[Collected data entries]
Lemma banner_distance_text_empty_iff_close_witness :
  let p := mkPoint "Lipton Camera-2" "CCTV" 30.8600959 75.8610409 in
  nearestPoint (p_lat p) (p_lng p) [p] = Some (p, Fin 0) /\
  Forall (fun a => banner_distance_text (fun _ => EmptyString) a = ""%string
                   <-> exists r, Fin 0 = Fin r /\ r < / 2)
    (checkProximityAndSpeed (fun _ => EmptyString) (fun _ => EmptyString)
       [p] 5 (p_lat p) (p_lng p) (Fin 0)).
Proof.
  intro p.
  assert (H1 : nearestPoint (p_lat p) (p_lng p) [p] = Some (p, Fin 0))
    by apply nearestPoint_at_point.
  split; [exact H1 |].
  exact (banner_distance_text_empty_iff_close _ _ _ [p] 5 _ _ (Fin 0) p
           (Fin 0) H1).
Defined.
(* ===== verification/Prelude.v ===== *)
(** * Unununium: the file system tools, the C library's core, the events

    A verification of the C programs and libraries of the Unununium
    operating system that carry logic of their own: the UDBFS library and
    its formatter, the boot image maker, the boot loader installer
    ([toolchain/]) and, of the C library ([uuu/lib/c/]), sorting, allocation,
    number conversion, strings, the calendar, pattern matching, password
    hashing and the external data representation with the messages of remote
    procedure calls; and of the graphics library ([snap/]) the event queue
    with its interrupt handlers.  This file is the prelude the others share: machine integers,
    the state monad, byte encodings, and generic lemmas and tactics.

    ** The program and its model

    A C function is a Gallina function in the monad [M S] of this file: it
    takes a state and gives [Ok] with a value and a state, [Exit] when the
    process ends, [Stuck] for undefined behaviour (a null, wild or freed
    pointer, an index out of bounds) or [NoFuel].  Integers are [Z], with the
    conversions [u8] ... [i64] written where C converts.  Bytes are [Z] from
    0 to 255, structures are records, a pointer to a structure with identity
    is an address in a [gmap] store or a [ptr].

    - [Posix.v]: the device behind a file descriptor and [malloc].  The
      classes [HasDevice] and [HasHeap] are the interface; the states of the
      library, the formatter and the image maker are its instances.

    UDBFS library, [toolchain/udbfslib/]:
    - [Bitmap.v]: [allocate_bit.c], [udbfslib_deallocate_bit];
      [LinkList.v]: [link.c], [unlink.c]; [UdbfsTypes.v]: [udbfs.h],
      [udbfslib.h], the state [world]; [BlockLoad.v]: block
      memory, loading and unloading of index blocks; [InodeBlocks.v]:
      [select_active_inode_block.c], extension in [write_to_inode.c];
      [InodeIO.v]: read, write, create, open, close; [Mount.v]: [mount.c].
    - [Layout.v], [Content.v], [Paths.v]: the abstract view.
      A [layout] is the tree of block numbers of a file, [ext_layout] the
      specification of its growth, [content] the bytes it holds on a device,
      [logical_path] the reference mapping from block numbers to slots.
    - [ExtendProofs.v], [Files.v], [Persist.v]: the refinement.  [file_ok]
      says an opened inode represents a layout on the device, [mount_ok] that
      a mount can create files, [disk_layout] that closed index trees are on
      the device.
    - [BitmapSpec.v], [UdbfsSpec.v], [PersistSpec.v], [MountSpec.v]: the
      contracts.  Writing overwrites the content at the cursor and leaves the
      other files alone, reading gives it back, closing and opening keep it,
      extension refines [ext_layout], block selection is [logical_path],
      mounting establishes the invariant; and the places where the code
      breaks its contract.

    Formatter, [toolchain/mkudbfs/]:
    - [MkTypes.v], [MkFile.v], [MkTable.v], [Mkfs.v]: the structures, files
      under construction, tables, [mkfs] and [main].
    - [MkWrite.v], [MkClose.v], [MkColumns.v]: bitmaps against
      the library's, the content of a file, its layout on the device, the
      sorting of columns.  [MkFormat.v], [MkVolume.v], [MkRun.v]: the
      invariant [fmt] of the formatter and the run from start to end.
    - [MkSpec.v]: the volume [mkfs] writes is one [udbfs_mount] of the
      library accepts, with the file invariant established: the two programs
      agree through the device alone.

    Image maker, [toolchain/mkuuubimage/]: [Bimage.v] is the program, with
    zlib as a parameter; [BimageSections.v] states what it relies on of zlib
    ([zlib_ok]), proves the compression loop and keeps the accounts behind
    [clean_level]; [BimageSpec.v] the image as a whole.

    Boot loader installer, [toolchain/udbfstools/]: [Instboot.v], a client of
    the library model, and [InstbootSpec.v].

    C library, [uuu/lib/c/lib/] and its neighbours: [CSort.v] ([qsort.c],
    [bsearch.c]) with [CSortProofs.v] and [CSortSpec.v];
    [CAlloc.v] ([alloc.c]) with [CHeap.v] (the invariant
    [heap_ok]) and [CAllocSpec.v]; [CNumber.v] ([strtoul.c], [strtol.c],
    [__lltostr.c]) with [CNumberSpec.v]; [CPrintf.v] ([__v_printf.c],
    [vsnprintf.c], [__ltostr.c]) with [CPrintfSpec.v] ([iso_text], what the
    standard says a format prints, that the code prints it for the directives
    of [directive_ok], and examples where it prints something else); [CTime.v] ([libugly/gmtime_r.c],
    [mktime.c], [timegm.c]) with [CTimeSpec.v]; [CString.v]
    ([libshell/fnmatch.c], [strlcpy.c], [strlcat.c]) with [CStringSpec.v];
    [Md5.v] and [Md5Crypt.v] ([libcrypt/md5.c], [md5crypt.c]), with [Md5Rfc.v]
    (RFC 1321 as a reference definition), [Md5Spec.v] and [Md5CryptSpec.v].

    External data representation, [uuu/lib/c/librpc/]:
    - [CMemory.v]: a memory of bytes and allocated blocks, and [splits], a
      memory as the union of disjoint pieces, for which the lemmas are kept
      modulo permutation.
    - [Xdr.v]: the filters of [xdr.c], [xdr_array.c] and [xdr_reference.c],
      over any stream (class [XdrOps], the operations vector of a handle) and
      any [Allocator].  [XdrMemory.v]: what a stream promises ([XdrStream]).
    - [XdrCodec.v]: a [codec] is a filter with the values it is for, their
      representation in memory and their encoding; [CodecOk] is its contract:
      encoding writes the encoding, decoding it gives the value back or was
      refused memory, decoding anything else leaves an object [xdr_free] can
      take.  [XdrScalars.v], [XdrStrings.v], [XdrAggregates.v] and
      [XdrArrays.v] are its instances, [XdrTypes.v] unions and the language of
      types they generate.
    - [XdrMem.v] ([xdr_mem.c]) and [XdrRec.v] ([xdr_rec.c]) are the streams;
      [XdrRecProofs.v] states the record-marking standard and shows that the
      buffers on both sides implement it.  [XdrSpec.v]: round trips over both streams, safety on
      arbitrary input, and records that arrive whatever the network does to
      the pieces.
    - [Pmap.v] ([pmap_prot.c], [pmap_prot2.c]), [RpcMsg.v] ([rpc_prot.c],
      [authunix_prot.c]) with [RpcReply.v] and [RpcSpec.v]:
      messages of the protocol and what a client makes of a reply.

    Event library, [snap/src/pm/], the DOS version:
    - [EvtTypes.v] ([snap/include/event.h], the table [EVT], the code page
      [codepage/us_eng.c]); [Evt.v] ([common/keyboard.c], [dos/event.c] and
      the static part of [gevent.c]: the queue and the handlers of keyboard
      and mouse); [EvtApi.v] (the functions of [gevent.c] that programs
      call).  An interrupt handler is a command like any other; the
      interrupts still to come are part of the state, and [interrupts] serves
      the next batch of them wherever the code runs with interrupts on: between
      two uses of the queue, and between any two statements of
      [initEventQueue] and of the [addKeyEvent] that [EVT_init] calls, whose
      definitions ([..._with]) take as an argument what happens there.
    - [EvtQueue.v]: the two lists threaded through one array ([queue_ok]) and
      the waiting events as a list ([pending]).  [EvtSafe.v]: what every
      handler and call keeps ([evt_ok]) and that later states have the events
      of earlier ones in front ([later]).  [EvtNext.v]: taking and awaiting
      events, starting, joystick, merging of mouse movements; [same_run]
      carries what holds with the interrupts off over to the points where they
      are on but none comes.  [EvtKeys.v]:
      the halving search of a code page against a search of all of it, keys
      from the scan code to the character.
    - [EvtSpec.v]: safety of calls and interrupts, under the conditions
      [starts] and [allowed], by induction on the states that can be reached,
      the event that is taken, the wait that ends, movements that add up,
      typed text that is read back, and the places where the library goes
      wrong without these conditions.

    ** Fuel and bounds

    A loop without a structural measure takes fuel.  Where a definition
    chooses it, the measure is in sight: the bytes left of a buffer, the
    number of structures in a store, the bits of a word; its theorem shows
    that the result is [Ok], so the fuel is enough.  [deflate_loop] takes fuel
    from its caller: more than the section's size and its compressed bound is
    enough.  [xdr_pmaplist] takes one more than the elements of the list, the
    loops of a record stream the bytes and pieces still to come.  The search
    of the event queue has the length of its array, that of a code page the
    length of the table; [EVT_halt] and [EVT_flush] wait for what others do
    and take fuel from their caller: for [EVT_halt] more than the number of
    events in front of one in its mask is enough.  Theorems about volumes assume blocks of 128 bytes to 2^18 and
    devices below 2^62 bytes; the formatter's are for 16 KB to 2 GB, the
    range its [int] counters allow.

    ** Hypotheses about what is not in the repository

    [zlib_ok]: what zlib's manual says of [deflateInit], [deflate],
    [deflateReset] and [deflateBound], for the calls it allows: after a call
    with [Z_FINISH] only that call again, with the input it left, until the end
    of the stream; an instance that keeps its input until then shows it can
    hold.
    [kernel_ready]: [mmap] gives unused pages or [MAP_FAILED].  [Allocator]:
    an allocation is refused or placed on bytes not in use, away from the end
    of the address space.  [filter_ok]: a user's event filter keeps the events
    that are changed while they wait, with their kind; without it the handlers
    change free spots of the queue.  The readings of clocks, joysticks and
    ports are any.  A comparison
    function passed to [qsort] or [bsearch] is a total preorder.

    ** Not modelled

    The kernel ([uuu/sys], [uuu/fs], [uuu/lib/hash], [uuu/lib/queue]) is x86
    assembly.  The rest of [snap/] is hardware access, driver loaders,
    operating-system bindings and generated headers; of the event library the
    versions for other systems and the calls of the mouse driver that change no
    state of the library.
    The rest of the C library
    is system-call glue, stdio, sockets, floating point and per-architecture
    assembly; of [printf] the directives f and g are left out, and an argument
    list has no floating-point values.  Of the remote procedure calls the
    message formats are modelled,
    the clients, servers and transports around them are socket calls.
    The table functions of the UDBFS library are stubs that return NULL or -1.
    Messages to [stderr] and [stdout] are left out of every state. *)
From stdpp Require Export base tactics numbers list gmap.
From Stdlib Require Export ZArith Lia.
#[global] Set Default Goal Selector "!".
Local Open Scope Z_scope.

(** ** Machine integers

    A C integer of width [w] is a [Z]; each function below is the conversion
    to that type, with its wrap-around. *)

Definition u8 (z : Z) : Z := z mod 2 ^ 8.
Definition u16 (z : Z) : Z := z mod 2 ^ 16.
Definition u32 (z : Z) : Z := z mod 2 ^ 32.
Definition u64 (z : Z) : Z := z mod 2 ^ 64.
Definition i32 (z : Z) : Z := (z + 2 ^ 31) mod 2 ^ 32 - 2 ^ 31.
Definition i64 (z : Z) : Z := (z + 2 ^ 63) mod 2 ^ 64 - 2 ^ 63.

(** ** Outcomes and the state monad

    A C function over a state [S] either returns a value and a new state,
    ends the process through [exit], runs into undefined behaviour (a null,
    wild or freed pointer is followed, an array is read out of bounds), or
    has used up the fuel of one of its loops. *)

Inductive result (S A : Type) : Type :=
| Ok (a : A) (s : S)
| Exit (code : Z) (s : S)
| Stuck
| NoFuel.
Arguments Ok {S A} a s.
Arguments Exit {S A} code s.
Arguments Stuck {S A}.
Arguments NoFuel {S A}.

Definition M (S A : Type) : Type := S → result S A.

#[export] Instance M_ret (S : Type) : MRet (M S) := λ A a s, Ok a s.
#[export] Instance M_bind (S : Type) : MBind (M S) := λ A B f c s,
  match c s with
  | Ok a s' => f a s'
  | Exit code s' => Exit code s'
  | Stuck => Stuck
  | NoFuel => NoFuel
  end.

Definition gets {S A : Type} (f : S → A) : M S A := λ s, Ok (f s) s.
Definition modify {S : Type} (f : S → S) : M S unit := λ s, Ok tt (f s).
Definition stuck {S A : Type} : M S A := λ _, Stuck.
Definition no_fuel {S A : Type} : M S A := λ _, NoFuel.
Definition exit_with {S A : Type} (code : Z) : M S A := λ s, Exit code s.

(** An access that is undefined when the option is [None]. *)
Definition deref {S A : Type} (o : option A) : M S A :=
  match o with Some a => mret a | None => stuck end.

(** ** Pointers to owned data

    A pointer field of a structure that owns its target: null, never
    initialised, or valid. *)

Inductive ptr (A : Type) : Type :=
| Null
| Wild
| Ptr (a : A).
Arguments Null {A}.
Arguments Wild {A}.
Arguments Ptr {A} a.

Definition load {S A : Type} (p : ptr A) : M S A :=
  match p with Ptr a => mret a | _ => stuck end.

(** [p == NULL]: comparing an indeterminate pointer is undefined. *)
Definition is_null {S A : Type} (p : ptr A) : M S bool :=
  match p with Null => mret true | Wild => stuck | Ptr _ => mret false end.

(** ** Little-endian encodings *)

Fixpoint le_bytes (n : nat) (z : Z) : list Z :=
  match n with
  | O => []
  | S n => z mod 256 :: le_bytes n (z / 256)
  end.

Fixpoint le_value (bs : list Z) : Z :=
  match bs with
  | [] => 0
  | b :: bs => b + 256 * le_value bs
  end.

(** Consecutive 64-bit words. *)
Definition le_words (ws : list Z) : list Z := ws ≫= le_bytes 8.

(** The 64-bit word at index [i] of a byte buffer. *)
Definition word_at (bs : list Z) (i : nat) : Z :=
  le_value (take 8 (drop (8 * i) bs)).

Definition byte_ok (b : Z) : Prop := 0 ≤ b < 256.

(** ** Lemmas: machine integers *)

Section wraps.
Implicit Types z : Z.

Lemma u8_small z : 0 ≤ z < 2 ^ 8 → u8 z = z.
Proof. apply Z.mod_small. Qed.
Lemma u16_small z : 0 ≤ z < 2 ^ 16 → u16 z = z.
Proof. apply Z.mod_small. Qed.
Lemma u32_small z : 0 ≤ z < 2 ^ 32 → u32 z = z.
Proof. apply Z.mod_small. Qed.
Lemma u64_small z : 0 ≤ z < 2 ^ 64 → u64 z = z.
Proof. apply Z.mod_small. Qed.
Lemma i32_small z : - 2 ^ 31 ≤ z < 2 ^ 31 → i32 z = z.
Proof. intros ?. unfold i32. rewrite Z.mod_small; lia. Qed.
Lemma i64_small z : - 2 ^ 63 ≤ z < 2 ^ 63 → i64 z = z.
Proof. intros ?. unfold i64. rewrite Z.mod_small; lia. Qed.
---
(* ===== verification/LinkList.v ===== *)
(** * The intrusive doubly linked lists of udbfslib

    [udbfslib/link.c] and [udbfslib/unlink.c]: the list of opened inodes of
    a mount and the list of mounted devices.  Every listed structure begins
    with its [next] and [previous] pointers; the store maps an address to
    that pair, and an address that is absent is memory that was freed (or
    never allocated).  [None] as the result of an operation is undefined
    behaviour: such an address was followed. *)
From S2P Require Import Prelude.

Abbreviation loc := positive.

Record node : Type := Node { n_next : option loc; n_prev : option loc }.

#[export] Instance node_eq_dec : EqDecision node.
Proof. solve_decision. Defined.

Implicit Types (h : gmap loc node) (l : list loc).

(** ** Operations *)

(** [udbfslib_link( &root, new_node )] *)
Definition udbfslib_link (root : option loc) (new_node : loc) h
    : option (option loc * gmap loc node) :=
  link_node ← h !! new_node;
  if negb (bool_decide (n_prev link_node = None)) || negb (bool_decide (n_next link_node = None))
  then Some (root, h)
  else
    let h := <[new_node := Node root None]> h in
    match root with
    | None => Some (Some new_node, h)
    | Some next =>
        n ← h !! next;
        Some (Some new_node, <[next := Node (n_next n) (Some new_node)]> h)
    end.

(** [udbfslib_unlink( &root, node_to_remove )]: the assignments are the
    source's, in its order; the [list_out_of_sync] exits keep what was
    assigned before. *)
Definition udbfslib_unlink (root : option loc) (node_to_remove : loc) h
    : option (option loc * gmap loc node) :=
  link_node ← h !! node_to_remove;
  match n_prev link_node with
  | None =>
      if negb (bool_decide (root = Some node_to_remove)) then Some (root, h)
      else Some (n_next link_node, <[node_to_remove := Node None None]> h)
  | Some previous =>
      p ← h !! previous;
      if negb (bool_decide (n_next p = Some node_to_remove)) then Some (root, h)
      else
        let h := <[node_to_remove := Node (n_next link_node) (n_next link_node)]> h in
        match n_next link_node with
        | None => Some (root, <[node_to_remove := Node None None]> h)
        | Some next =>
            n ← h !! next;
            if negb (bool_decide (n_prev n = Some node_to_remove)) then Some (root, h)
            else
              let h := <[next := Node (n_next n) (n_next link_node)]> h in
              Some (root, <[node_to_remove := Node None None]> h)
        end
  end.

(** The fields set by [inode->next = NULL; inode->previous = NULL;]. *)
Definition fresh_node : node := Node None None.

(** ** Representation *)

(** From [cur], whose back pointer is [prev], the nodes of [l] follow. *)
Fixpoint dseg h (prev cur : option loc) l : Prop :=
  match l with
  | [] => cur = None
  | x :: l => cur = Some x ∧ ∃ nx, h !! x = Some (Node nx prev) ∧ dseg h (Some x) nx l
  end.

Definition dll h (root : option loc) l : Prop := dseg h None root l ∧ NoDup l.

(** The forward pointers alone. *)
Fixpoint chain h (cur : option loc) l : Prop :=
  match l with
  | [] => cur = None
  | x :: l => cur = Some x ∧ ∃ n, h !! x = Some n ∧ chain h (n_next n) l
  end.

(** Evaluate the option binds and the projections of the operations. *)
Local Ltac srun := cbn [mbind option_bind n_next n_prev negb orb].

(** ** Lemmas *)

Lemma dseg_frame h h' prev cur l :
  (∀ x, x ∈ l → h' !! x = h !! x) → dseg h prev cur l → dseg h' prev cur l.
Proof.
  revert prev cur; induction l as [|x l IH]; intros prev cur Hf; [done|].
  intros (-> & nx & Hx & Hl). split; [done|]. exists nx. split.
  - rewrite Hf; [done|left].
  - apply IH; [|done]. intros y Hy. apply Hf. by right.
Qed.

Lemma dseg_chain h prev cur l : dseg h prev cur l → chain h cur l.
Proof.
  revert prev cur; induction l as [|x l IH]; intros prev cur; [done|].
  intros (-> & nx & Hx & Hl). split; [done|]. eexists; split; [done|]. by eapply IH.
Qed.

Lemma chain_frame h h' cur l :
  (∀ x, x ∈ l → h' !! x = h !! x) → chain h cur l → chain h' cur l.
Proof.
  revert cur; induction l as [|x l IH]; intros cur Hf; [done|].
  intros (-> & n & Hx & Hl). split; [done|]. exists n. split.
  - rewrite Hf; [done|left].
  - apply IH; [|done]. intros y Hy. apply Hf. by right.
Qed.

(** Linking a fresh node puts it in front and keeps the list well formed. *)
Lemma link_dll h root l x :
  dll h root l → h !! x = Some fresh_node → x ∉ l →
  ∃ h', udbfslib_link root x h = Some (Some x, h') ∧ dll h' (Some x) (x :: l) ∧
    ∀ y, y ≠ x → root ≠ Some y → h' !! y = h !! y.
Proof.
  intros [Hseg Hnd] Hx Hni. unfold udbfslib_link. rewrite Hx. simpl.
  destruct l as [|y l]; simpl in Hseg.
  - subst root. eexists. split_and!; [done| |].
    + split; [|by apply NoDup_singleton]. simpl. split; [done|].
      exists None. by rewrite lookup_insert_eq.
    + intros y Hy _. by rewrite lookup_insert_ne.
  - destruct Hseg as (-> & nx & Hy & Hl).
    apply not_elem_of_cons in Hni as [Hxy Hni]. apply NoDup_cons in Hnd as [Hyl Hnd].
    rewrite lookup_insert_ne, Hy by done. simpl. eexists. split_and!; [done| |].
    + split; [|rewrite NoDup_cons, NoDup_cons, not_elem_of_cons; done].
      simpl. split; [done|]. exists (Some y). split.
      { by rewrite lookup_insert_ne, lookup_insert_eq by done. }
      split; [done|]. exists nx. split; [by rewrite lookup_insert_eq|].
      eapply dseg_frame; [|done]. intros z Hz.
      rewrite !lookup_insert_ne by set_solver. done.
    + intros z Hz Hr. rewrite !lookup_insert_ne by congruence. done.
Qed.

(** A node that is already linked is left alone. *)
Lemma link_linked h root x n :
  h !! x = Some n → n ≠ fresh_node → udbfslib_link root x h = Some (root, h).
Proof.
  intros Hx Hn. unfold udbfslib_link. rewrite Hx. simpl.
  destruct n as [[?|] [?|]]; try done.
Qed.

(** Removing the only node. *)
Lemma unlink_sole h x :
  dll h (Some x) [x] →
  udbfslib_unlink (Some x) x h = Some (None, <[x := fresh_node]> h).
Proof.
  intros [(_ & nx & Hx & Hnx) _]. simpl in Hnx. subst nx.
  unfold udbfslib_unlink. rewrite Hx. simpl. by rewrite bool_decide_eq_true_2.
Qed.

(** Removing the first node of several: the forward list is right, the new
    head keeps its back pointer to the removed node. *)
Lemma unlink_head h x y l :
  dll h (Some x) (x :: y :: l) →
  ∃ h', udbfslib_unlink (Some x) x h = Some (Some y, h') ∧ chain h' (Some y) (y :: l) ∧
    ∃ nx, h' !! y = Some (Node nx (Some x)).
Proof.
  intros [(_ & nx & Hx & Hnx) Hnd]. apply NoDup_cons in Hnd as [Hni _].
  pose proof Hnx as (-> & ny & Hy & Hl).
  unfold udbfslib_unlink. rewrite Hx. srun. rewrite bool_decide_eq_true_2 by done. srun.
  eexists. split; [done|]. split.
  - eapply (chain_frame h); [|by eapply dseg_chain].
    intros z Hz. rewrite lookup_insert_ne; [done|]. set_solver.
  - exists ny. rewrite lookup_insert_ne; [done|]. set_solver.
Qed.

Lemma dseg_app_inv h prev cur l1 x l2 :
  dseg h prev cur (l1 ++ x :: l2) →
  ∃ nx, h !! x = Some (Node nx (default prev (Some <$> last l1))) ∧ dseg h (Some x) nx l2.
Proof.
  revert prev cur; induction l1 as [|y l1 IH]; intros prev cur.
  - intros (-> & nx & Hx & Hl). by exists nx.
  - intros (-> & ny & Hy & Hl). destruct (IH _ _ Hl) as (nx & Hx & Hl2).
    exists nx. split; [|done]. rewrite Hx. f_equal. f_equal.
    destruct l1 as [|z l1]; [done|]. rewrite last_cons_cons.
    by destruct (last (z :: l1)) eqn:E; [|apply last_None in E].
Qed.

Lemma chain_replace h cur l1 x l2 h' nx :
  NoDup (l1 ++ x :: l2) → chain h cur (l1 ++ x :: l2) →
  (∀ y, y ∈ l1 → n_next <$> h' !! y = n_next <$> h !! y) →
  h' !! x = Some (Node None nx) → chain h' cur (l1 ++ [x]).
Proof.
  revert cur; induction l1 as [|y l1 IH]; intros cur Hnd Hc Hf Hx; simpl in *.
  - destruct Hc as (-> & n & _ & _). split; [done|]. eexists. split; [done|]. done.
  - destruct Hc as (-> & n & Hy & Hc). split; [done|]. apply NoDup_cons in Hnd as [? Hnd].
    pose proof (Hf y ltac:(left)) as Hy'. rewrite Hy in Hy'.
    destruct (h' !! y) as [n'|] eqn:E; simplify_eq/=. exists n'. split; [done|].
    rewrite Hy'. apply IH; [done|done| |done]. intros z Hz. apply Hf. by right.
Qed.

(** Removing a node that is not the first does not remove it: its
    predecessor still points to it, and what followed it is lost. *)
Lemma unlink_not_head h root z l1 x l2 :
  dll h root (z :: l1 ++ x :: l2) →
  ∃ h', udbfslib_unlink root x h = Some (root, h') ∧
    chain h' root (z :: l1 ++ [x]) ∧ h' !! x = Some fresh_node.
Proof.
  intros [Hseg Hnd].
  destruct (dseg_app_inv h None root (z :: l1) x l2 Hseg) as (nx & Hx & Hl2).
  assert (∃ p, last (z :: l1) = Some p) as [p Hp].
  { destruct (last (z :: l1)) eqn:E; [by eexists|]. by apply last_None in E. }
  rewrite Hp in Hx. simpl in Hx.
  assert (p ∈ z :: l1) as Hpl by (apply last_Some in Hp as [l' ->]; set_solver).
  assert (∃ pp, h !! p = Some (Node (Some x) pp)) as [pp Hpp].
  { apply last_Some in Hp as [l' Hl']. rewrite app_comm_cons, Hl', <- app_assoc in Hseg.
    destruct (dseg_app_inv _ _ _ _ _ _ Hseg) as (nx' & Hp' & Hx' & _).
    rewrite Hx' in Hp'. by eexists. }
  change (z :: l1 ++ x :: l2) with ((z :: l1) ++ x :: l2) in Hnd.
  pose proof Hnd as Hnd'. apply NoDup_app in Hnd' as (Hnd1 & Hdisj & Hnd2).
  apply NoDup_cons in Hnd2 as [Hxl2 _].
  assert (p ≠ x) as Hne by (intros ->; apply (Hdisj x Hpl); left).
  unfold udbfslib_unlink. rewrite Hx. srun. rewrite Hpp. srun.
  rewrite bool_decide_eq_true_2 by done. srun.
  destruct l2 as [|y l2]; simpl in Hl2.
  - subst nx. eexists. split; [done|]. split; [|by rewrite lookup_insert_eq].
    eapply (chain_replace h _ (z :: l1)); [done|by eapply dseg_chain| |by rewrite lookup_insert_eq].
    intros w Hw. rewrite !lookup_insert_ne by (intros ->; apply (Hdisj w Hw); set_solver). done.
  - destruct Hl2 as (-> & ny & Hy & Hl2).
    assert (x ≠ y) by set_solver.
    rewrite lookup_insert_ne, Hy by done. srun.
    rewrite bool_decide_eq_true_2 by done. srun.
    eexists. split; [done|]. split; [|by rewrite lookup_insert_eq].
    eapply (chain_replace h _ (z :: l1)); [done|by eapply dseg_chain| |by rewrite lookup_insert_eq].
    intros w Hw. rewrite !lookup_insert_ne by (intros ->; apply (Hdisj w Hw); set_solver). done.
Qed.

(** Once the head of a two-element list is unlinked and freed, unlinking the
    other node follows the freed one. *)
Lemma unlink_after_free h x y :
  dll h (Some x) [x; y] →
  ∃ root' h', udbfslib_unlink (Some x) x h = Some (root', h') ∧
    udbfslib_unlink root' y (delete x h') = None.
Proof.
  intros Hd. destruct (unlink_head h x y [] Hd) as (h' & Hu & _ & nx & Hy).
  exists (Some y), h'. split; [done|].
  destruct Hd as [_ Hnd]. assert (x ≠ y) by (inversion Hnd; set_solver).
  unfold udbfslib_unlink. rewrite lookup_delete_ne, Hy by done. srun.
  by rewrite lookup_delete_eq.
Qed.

What the task requires
Gather up, from the records above, each line where the word "assert" appears.

Output
  assert (H1 : nearestPoint (p_lat p) (p_lng p) [p] = Some (p, Fin 0))
  assert (∃ p, last (z :: l1) = Some p) as [p Hp].
  assert (p ∈ z :: l1) as Hpl by (apply last_Some in Hp as [l' ->]; set_solver).
  assert (∃ pp, h !! p = Some (Node (Some x) pp)) as [pp Hpp].
  assert (p ≠ x) as Hne by (intros ->; apply (Hdisj x Hpl); left).
    assert (x ≠ y) by set_solver.
  destruct Hd as [_ Hnd]. assert (x ≠ y) by (inversion Hnd; set_solver).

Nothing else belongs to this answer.